START Working data

(** The rows of statistics of a block. *)
Lemma stats_rows_spec (id : option string) (l : list Action) :
  let new := map (fun rs => (rs.1, id, rs.2)) (map_iter (stats_compute_mean <$> fold_left block_entry l ∅)) in
  NoDup (map (fun x => x.1.1) new) /\
  (forall root, (exists id' st, (root, id', st) ∈ new) <-> exists a, a ∈ l /\ head (key a) = Some root) /\
  forall root id' st, (root, id', st) ∈ new -> id' = id /\
    summed tezedge_time root l (tezedge st) /\ summed irmin_time root l (irmin st) /\
    h_mean_time (tezedge st) = mean (h_total_time (tezedge st)) (h_count (tezedge st)) /\
    h_mean_time (irmin st) = mean (h_total_time (irmin st)) (h_count (irmin st)).
Proof.
  intros new. assert (Hnew : forall root id' st, (root, id', st) ∈ new <->
    id' = id /\ (stats_compute_mean <$> fold_left block_entry l ∅) !! root = Some st).
  { intros root id' st. unfold new. rewrite list_elem_of_fmap. split.
    - intros ([r st'] & [= -> -> ->] & Hin). split; [done|].
      rewrite map_iter_perm in Hin. by apply elem_of_map_to_list in Hin.
    - intros [-> Hin]. exists (root, st). split; [done|]. rewrite map_iter_perm. by apply elem_of_map_to_list. }
  split_and!.
  - unfold new. rewrite map_map. cbn. rewrite map_iter_perm. apply NoDup_fst_map_to_list.
  - intros root. pose proof (block_entries_spec l root) as Hsp. setoid_rewrite Hnew. rewrite lookup_fmap.
    destruct (fold_left block_entry l ∅ !! root) as [st|]; cbn.
    + destruct Hsp as [Ha _]. split; [done|]. intros _. by eexists _, _.
    + split; [by intros (? & ? & _ & ?)|]. intros (a & Ha & Ea). by destruct (Hsp a Ha).
  - intros root id' st Hin. apply Hnew in Hin as [-> Hl]. rewrite lookup_fmap in Hl.
    pose proof (block_entries_spec l root) as Hsp.
    destruct (fold_left block_entry l ∅ !! root) as [st'|]; [|done]. injection Hl as <-.
    by destruct Hsp as (_ & H1 & H5).
Qed.
(* ===== verification/Identity.v ===== *)
(** * The identity of a node ([tezos/identity/src/lib.rs], [identity_tool])

    An identity is a pair of keys, the hash of the public one, and a proof of work
    for it; it is kept as a JSON object of texts.  The JSON library, the file system
    and the source of random keys are parameters. *)

From Stdlib Require Import ZArith Lia List Bool String.
From stdpp Require Import base option list numbers strings gmap.
From S2P Require Import Prelude Extern CryptoHash Nonce NomReader ExternRef PublicKeys.

Local Open Scope Z_scope.

(** ** Third-party code *)

(** [serde_json] on maps: the values of a parsed map that are strings, and the text
    of a map of strings.  Writing such a map does not fail, and reading it back
    gives it. *)
Class MapJson : Type := {
  json_value : Type;
  json_as_str : json_value -> option bytes;
  map_from_str : bytes -> option (gmap string json_value);
  map_to_string : gmap string bytes -> option bytes;
  map_to_string_ok m : exists text m', map_to_string m = Some text /\ map_from_str text = Some m' /\
    forall k, (m' !! k) ≫= json_as_str = m !! k;
}.

(** [fs::read_to_string] and [fs::write]; [None] is an I/O error.  What was written
    is read. *)
Class TextFiles : Type := {
  files : Type;
  read_to_string : string -> files -> option bytes;
  write_file : string -> bytes -> files -> option files;
  write_read path text f f' : write_file path text f = Some f' -> read_to_string path f' = Some text;
}.

(** ** [crypto_box.rs], [proof_of_work.rs]: keys and stamps from text *)
Inductive FromHex : Type := HexError (e : FromHexError) | SizeError (e : CryptoError).

Definition key_from_hex `{HexCrate} (hex : bytes) : result FromHex bytes :=
  bs ← map_err HexError (hex_decode hex);
  map_err SizeError (ensure_crypto_key_bytes bs).

Definition stamp_from_hex `{HexCrate} (hex : bytes) : result FromHex bytes :=
  bs ← map_err HexError (hex_decode hex);
  if negb (zlen bs =? Pow.POW_SIZE) then Err (SizeError (InvalidKeySize Pow.POW_SIZE (zlen bs))) else Ok bs.

(** [random_keypair]; [keypair] is what sodium draws. *)
Definition random_keypair `{Sodium} (keypair : bytes * bytes) : result PublicKeyError (bytes * bytes * bytes) :=
  let (pk, sk) := keypair in
  pkh ← public_key_hash pk;
  Ok (sk, pk, pkh).

(** ** [Identity] *)

(** The texts of an [IdentityFieldError]: [Missing 'f'], [Missing valid 'f'], and the
    latter with a cause. *)
Inductive FieldReason : Type :=
| Missing (field : string)
| NotText (field : string)
| InvalidHash (field : string) (e : FromBase58CheckError)
| InvalidHex (field : string) (e : FromHex).

Inductive IdentityError : Type :=
| IdIoError
| IdentitySerdeError
| IdentityFieldError (reason : FieldReason)
| InvalidPeerIdError
| IdPublicKeyError (e : PublicKeyError)
(** The [unreachable!] of [to_base58_check]. *)
| IdPanicked.

Module Identity.
Record t : Type := mk {
  peer_id : bytes;
  public_key : bytes;
  secret_key : bytes;
  proof_of_work_stamp : bytes;
}.

Section Ops.
Context `{Base58Crate, Sodium, BigUintCrate, HexCrate, !HexEncode, MapJson}.

(** [None] when the proof of work is not found within [rounds]. *)
Definition generate (rounds : nat) (keypair : bytes * bytes) (random : bytes) (expected_pow : Pow.target)
  : option (result PublicKeyError t) :=
  match random_keypair keypair with
  | Err e => Some (Err e)
  | Ok (sk, pk, peer_id) =>
      pow ← Pow.generate rounds pk random expected_pow;
      Some (Ok (mk peer_id pk sk pow))
  end.

Definition check_peer_id (self : t) : result IdentityError unit :=
  h ← map_err IdPublicKeyError (public_key_hash (public_key self));
  if bool_decide (peer_id self = h) then Ok tt else Err InvalidPeerIdError.

(** [identity.get(f).ok_or(..)?.as_str().ok_or(..)?]. *)
Definition text_field (field : string) (m : gmap string json_value) : result IdentityError bytes :=
  v ← ok_or (m !! field) (IdentityFieldError (Missing field));
  ok_or (json_as_str v) (IdentityFieldError (NotText field)).

Definition from_json (json : bytes) : result IdentityError t :=
  identity ← ok_or (map_from_str json) IdentitySerdeError;
  peer_id_str ← text_field "peer_id" identity;
  peer_id ← map_err (fun e => IdentityFieldError (InvalidHash "peer_id" e))
    (b58check_to_hash CryptoboxPublicKeyHash peer_id_str);
  public_key_str ← text_field "public_key" identity;
  public_key ← map_err (fun e => IdentityFieldError (InvalidHex "public_key" e)) (key_from_hex public_key_str);
  secret_key_str ← text_field "secret_key" identity;
  secret_key ← map_err (fun e => IdentityFieldError (InvalidHex "secret_key" e)) (key_from_hex secret_key_str);
  proof_of_work_stamp_str ← text_field "proof_of_work_stamp" identity;
  proof_of_work_stamp ← map_err (fun e => IdentityFieldError (InvalidHex "proof_of_work_stamp" e))
    (stamp_from_hex proof_of_work_stamp_str);
  Ok (mk peer_id public_key secret_key proof_of_work_stamp).

Definition as_json (self : t) : result IdentityError bytes :=
  peer ← ok_or (to_base58_check CryptoboxPublicKeyHash (peer_id self)) IdPanicked;
  let identity : gmap string bytes :=
    <["proof_of_work_stamp" := hex_encode (proof_of_work_stamp self)]>
      (<["secret_key" := hex_encode (secret_key self)]>
         (<["public_key" := hex_encode (public_key self)]> (<["peer_id" := peer]> ∅))) in
  ok_or (map_to_string identity) IdentitySerdeError.

Definition load_identity `{TextFiles} (path : string) (f : files) : result IdentityError t :=
  contents ← ok_or (read_to_string path f) IdIoError;
  from_json contents.

Definition store_identity `{TextFiles} (path : string) (identity : t) (f : files) : result IdentityError files :=
  identity_json ← as_json identity;
  ok_or (write_file path identity_json f) IdIoError.
End Ops.
End Identity.

(** ** [identity_tool]

    How many identities each part of [main] prints: sixteen tasks, the rest, and the
    last one, which has no comma after it.  [num - 1] wraps, as in a release build. *)
Definition identity_tool (number : option Z) : list Z :=
  let num := default 1 number in
  let num := uwrap 64 (num - 1) in
  repeat (num / 16) 16 ++ [num mod 16; 1].

(** ** Facts *)

(** An identity with parts of the right sizes. *)
Definition sized (i : Identity.t) : Prop :=
  zlen (Identity.peer_id i) = hash_size CryptoboxPublicKeyHash /\
  (zlen (Identity.public_key i) = 32 /\ are_bytes (Identity.public_key i)) /\
  (zlen (Identity.secret_key i) = 32 /\ are_bytes (Identity.secret_key i)) /\
  zlen (Identity.proof_of_work_stamp i) = 24 /\ are_bytes (Identity.proof_of_work_stamp i).

Section Facts.
Context `{Base58Crate, Sodium, BigUintCrate, HexCrate, !HexEncode, MapJson}.

Lemma key_from_hex_encode bs : zlen bs = 32 -> are_bytes bs -> key_from_hex (hex_encode bs) = Ok bs.
Proof.
  intros Hl Hb. unfold key_from_hex. rewrite hex_decode_encode by done. cbn.
  unfold ensure_crypto_key_bytes. by rewrite Hl.
Qed.

Lemma stamp_from_hex_encode bs : zlen bs = 24 -> are_bytes bs -> stamp_from_hex (hex_encode bs) = Ok bs.
Proof.
  intros Hl Hb. unfold stamp_from_hex. rewrite hex_decode_encode by done. cbn. by rewrite Hl.
Qed.

Lemma text_field_of (m : gmap string bytes) (m' : gmap string json_value) field s :
  (forall k, (m' !! k) ≫= json_as_str = m !! k) -> m !! field = Some s ->
  Identity.text_field field m' = Ok s.
Proof.
  intros Hm Hs. specialize (Hm field). rewrite Hs in Hm. unfold Identity.text_field.
  destruct (m' !! field) as [v|]; [|done]. cbn in *. by rewrite Hm.
Qed.

Lemma as_json_reads i : sized i ->
  exists text, Identity.as_json i = Ok text /\ Identity.from_json text = Ok i.
Proof.
  intros (Hp & [Hk Hkb] & [Hs Hsb] & Hw & Hwb). unfold Identity.as_json, to_base58_check.
  destruct (b58check_to_hash_of CryptoboxPublicKeyHash CryptoboxPublicKeyHash (Identity.peer_id i))
    as (peer & -> & Epeer); [done..|]. cbn [ok_or mbind result_bind].
  match goal with |- context [map_to_string ?m] => destruct (map_to_string_ok m) as (text & m' & -> & Em & Hm) end.
  exists text. split; [done|]. unfold Identity.from_json. rewrite Em. cbn [ok_or mbind result_bind].
  rewrite (text_field_of _ _ "peer_id" peer Hm) by by simplify_map_eq. cbn [mbind result_bind].
  rewrite Epeer. cbn [map_err mbind result_bind].
  rewrite (text_field_of _ _ "public_key" (hex_encode (Identity.public_key i)) Hm) by by simplify_map_eq.
  cbn [mbind result_bind]. rewrite key_from_hex_encode by done. cbn [map_err mbind result_bind].
  rewrite (text_field_of _ _ "secret_key" (hex_encode (Identity.secret_key i)) Hm) by by simplify_map_eq.
  cbn [mbind result_bind]. rewrite key_from_hex_encode by done. cbn [map_err mbind result_bind].
  rewrite (text_field_of _ _ "proof_of_work_stamp" (hex_encode (Identity.proof_of_work_stamp i)) Hm)
    by by simplify_map_eq.
  cbn [mbind result_bind]. rewrite stamp_from_hex_encode by done. cbn. by destruct i.
Qed.

(** Whatever the search returns passes the check. *)
Lemma generate_checked rounds key n target pow : length key = 32%nat -> 0 <= n < 2 ^ 192 ->
  Pow.generate_loop rounds (key ++ be_bytes 24 n) target = Some pow ->
  zlen pow = 24 /\ are_bytes pow /\ Pow.check_proof_of_work_inner (key ++ pow) target = Ok tt.
Proof.
  intros Hk. revert n. induction rounds as [|rounds IH]; intros n Hn; cbn [Pow.generate_loop]; [done|].
  destruct (Pow.check_proof_of_work_inner (key ++ be_bytes 24 n) target) as [[]|e] eqn:E.
  - intros [= <-]. change (Z.to_nat CRYPTO_KEY_SIZE) with 32%nat. rewrite <- Hk at 1 2. rewrite !drop_app_len.
    split_and!; [unfold zlen; by rewrite be_bytes_length|apply be_bytes_are_bytes|].
    rewrite <- Hk. by rewrite drop_app_len.
  - rewrite increment_counts by done. apply IH, Z.mod_pos_bound. lia.
Qed.

(** Searching from any nonce reaches a good one. *)
Lemma generate_total key random target good : length key = 32%nat ->
  length random = 24%nat -> are_bytes random -> length good = 24%nat -> are_bytes good ->
  Pow.check good key target = Ok tt ->
  exists rounds pow, Pow.generate rounds key random target = Some pow /\ zlen pow = 24 /\ are_bytes pow /\
    Pow.check pow key target = Ok tt.
Proof.
  intros Hk Hr Hrb Hg Hgb Hc. pose proof (be_val_bound random Hrb) as Hn. pose proof (be_val_bound good Hgb) as Hm.
  unfold zlen in Hn, Hm. rewrite Hr in Hn. rewrite Hg in Hm. change (256 ^ Z.of_nat 24) with (2 ^ 192) in *.
  pose proof (be_bytes_be_val random Hrb) as Er. pose proof (be_bytes_be_val good Hgb) as Eg.
  rewrite Hr in Er. rewrite Hg in Eg.
  pose proof (Z.mod_pos_bound (be_val good - be_val random) (2 ^ 192)) as Hd.
  destruct (generate_reaches key (Pow.make_target target) Hk
    (Z.to_nat ((be_val good - be_val random) mod 2 ^ 192)) (be_val random) Hn) as (j & m & _ & _ & Hgen & _).
  - rewrite Z2Nat.id by lia. rewrite Zplus_mod_idemp_r.
    replace (be_val random + (be_val good - be_val random)) with (be_val good) by lia.
    rewrite Z.mod_small, Eg by done. exact Hc.
  - exists (S j), (be_bytes 24 m). unfold Pow.generate. rewrite <- Er at 1. split; [exact Hgen|].
    exact (generate_checked (S j) key (be_val random) (Pow.make_target target) _ Hk Hn Hgen).
Qed.

(** (C26) Whatever keys and random bytes are drawn, if some stamp meets the target
    then generating an identity ends with one: its peer id is that of its key, its
    stamp passes the check, and a file it is stored in gives it back, with every
    field. *)
Theorem identity_generated `{TextFiles} (pk sk random good : bytes) (target : Pow.target) :
  length pk = 32%nat -> are_bytes pk -> length sk = 32%nat -> are_bytes sk ->
  length random = 24%nat -> are_bytes random ->
  length good = 24%nat -> are_bytes good -> Pow.check good pk target = Ok tt ->
  exists rounds i, Identity.generate rounds (pk, sk) random target = Some (Ok i) /\
    Identity.check_peer_id i = Ok tt /\
    Pow.check (Identity.proof_of_work_stamp i) (Identity.public_key i) target = Ok tt /\
    forall path f, Identity.store_identity path i f = Err IdIoError \/
      exists f', Identity.store_identity path i f = Ok f' /\ Identity.load_identity path f' = Ok i.
Proof.
  intros Hk Hkb Hs Hsb Hr Hrb Hg Hgb Hc.
  destruct (generate_total pk random target good) as (rounds & pow & Eg & Hl & Hb & Hp); [done..|].
  destruct (digest_ok pk 16) as (h & Hd & Hh & _); [lia|].
  assert (Epk : public_key_hash pk = Ok h).
  { unfold public_key_hash, digest_128. rewrite Hd. cbn. unfold hash_from_bytes. by rewrite Hh. }
  exists rounds, (Identity.mk h pk sk pow).
  assert (Hz : sized (Identity.mk h pk sk pow)).
  { unfold sized, zlen in *. cbn. split_and!; try done; lia. }
  destruct (as_json_reads _ Hz) as (text & Et & Ef). split_and!; [|..|done|].
  - unfold Identity.generate, random_keypair. rewrite Epk. cbn. by rewrite Eg.
  - unfold Identity.check_peer_id. cbn. rewrite Epk. cbn. by rewrite bool_decide_true.
  - intros path f. unfold Identity.store_identity, Identity.load_identity. rewrite Et. cbn.
    destruct (write_file path text f) as [f'|] eqn:Ew; [|by left]. right. exists f'. split; [done|].
    by rewrite (write_read _ _ _ _ Ew).
Qed.
End Facts.

(** The tool prints as many identities as asked for; asked for none, it does not
    stop for 2^64 of them. *)
Lemma identity_tool_total number : 1 <= default 1 number < 2 ^ 64 ->
  foldr Z.add 0 (identity_tool number) = default 1 number.
Proof.
  intros Hn. unfold identity_tool, uwrap. set (num := default 1 number) in *.
  rewrite (Z.mod_small (num - 1)) by lia. pose proof (Z.div_mod (num - 1) 16). cbn. lia.
Qed.

Lemma identity_tool_none : foldr Z.add 0 (identity_tool (Some 0)) = 2 ^ 64.
Proof. by vm_compute. Qed.

(** ** Examples *)
#[export] Instance reference_map_json : MapJson.
Proof.
  refine {| json_value := bytes; json_as_str v := Some v;
    map_from_str t := decode (Z.to_pos (be_val t));
    map_to_string m := Some (be_bytes (byte_count (Z.pos (encode m))) (Z.pos (encode m))) |}.
  intros m. eexists _, m. split; [done|]. split.
  - rewrite be_val_be_bytes_small by (apply byte_count_bound; lia). apply decode_encode.
  - intros k. by destruct (m !! k).
Defined.

#[export] Instance reference_files : TextFiles.
Proof.
  refine {| files := gmap string bytes; read_to_string path f := f !! path;
            write_file path text f := Some (<[path := text]> f) |}.
  intros path text f f' [= <-]. apply lookup_insert_eq.
Defined.

Lemma identity_generated_witness :
  exists rounds i, Identity.generate rounds (repeat 1 32, repeat 2 32) (repeat 255 24) (Pow.mkTarget true 0 0) =
      Some (Ok i) /\ Identity.check_peer_id i = Ok tt /\
    Pow.check (Identity.proof_of_work_stamp i) (Identity.public_key i) (Pow.mkTarget true 0 0) = Ok tt /\
    forall path f, Identity.store_identity path i f = Err IdIoError \/
      exists f', Identity.store_identity path i f = Ok f' /\ Identity.load_identity path f' = Ok i.
Proof.
  apply (identity_generated (repeat 1 32) (repeat 2 32) (repeat 255 24) (repeat 7 24)); try reflexivity.
  all: repeat constructor; unfold is_byte; lia.
Defined.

END Working data

Work instruction ::
Once you reach the line with "let (pk, sk) := keypair in" in the data above, copy it and every line after it exactly, up to and including the line with "pow ← Pow.generate".

Solution to this exercise ::
  let (pk, sk) := keypair in
  pkh ← public_key_hash pk;
  Ok (sk, pk, pkh).

(** ** [Identity] *)

(** The texts of an [IdentityFieldError]: [Missing 'f'], [Missing valid 'f'], and the
    latter with a cause. *)
Inductive FieldReason : Type :=
| Missing (field : string)
| NotText (field : string)
| InvalidHash (field : string) (e : FromBase58CheckError)
| InvalidHex (field : string) (e : FromHex).

Inductive IdentityError : Type :=
| IdIoError
| IdentitySerdeError
| IdentityFieldError (reason : FieldReason)
| InvalidPeerIdError
| IdPublicKeyError (e : PublicKeyError)
(** The [unreachable!] of [to_base58_check]. *)
| IdPanicked.

Module Identity.
Record t : Type := mk {
  peer_id : bytes;
  public_key : bytes;
  secret_key : bytes;
  proof_of_work_stamp : bytes;
}.

Section Ops.
Context `{Base58Crate, Sodium, BigUintCrate, HexCrate, !HexEncode, MapJson}.

(** [None] when the proof of work is not found within [rounds]. *)
Definition generate (rounds : nat) (keypair : bytes * bytes) (random : bytes) (expected_pow : Pow.target)
  : option (result PublicKeyError t) :=
  match random_keypair keypair with
  | Err e => Some (Err e)
  | Ok (sk, pk, peer_id) =>
      pow ← Pow.generate rounds pk random expected_pow;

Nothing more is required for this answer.